Esteban siente miedo por primera vez. El oso miope anda armado. Posiblemente sea un ladrón, o un asesino serial, o un violador de putos. El sólo pensamiento lo estremece. Quiere gritar pero no puede, abre los ojos y el otro nota el susto. "Soy ladrón pero nunca maté a nadie dice Lucas. El otro no lo puede creer. Lucas advierte el miedo. Reconoce al instante los fantasmas que persiguen al muchacho de ojos verdes: se detiene y le dice "no boludo, no soy ladrón. "No pienses mal- sigue-, "en realidad soy vigilador privado en un supermercado." Las palabras no tranquilizan a Esteban quien procura alejar a Lucas de su cuerpo, rechazando los brazos del hombre con determinación y angustia. El otro hace una sonrisa que parece una mueca, y le acaricia el pelo, con ternura, con la misma delicadeza con que le sacó los zapatos. Lucas aprieta su cara y la acerca a la suya y ante de desmayarse, Esteban percibe la boca, los labios carnosos del otro.

Cuando recupera el conocimiento, lo mira a los ojos, y ve en esa mirada miope tanta preocupación que el corazón le da un vuelco y ya no quiere escapar. Esteban ya no tiene miedo. Por primera vez en mucho tiempo, se siente tranquilo, y cuando el otro lo abraza, Esteban se entrega como si fuera un salva vidas, y apoya su cabeza rubia en el pecho peludo del oso corto de vista.

Se besan, y son besos largos, lánguidos, besos con ruido, de enorme ternura y pasión. Es como si al recobrar la conciencia Esteban tuviera un rapto de clarividencia y pudiera entender que ese hombre con quien mezcla saliva, no es su verdugo, sino su salvador. Se desnudan, el oso es una masa de músculos carnes y pelos, una montaña de fuerza y valor, y el chico siente que nada ni nadie podrá atacarlo ya porque el oso lo protege y defiende. El chico busca la boca dura del hombre, y acaricia con su lengua los labios del hombre, como borrándo muchas noches y muchos días vacíos. Como quitando una pátina de sal y pena. Como regando una planta seca por el olvido.

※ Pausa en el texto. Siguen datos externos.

Definition handleChangePassword (userProfile : option UserProfile)
  (formData : FormData) : M PasswordOutcome :=
  if negb (validatePasswordForm formData) then ret PasswordInvalid
  else
    match userProfile with
    | None => ret PasswordChangeFailed
    | Some profile =>
        r <~ select_user_single Users.id (id profile) ;;
        match error r, data r with
        | None, Some userData =>
            if negb (bool_decide (Users.password userData
                                  = currentPassword formData))
            then ret CurrentPasswordIncorrect
            else
              r' <~ update_user (withPassword (newPassword formData))
                      (id profile) ;;
              match error r' with
              | Some _ => ret PasswordChangeFailed
              | None => ret PasswordChanged
              end
        | _, _ => ret PasswordChangeFailed
        end
    end.

(** The logout of the profile page, once confirmed. *)
Definition handleLogout : M unit := removeItem "userId".

End Profile.

(** *** [(tabs)/_layout.tsx]: more of the leaderboard page *)

Module HomePage.

(** The connections field, [onChangeText]: [text.replace(/[^0-9]/g, '')]. *)
Definition typeConnections (text : string) (formData : Home.ModalFormData)
  : Home.ModalFormData :=
  {| Home.user_id := Home.user_id formData;
     Home.connections := JS.keep JS.isDigit text;
     Home.date := Home.date formData |}.

Record User := {
  id : string;
  name : string;
}.

Definition selectUser (user : User) (formData : Home.ModalFormData)
  : Home.ModalFormData :=
  {| Home.user_id := id user;
     Home.connections := Home.connections formData;
     Home.date := Home.date formData |}.

(** [formatDate] of the form; [None] is the [RangeError] of the invalid
    date. *)
Definition formatDate (date : option Date) : option string :=
  match date with
  | None => Some "Select a date"
  | Some d => JS.slice 0 10 <$> toISOString d
  end.


Inductive UsersOutcome :=
| UsersFailed
| UsersLoaded (users : list User).

Inductive SessionOutcome :=
| SessionExpired
| UserLoadFailed
| SessionChecked (isAdmin : bool) (leaderboard : Home.FetchOutcome)
    (users : UsersOutcome).

(** The order of [.order('name')] is the collation of the column, which
    is not part of the sources. *)
Section Collation.

Context (collate : relation string) `{!RelDecision collate}.

Definition byName (a b : User) : Prop := collate (name a) (name b).

#[global] Instance byName_dec : RelDecision byName.
Proof. intros a b. unfold byName. apply _. Defined.

(** [from('users').select('id, name').order('name')] *)
Definition select_users : M (Response (list User)) :=
  request (fun w =>
    (ok (merge_sort byName
           ((fun u => {| id := Users.id u; name := Users.name u |})
              <$> users (db w))), w)).

Definition fetchUsers : M UsersOutcome :=
  r <~ select_users ;;
  match error r with
  | Some _ => ret UsersFailed
  | None => ret (UsersLoaded (default [] (data r)))
  end.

El oso se sienta en la cama, el cuerpo ligeramente sudado, los anteojos nublándole las lágrimas que pugnar por salir, las tetillas erizadas, como sus pelos, y la pija erguida, audaz, dura, gruesa y potente, absorbiendo toda su sangre en el deseo violento que le trae la noche accidentada. Esteban oye una melodía que proviene de la radio que Lucas dejó encendida, y toma al oso de los brazos y lo incorpora, y venciendo su resistencia lo invita a bailar y bailan. Es extraño, confuso, inexplicable: el chico delgado rubio de los ojos verdes, llevado al éxtasis por el gordo miope, que baila con delicadeza y gracia, no obstante que su verga gruesa y erecta, mira al techo y no quiere descansar.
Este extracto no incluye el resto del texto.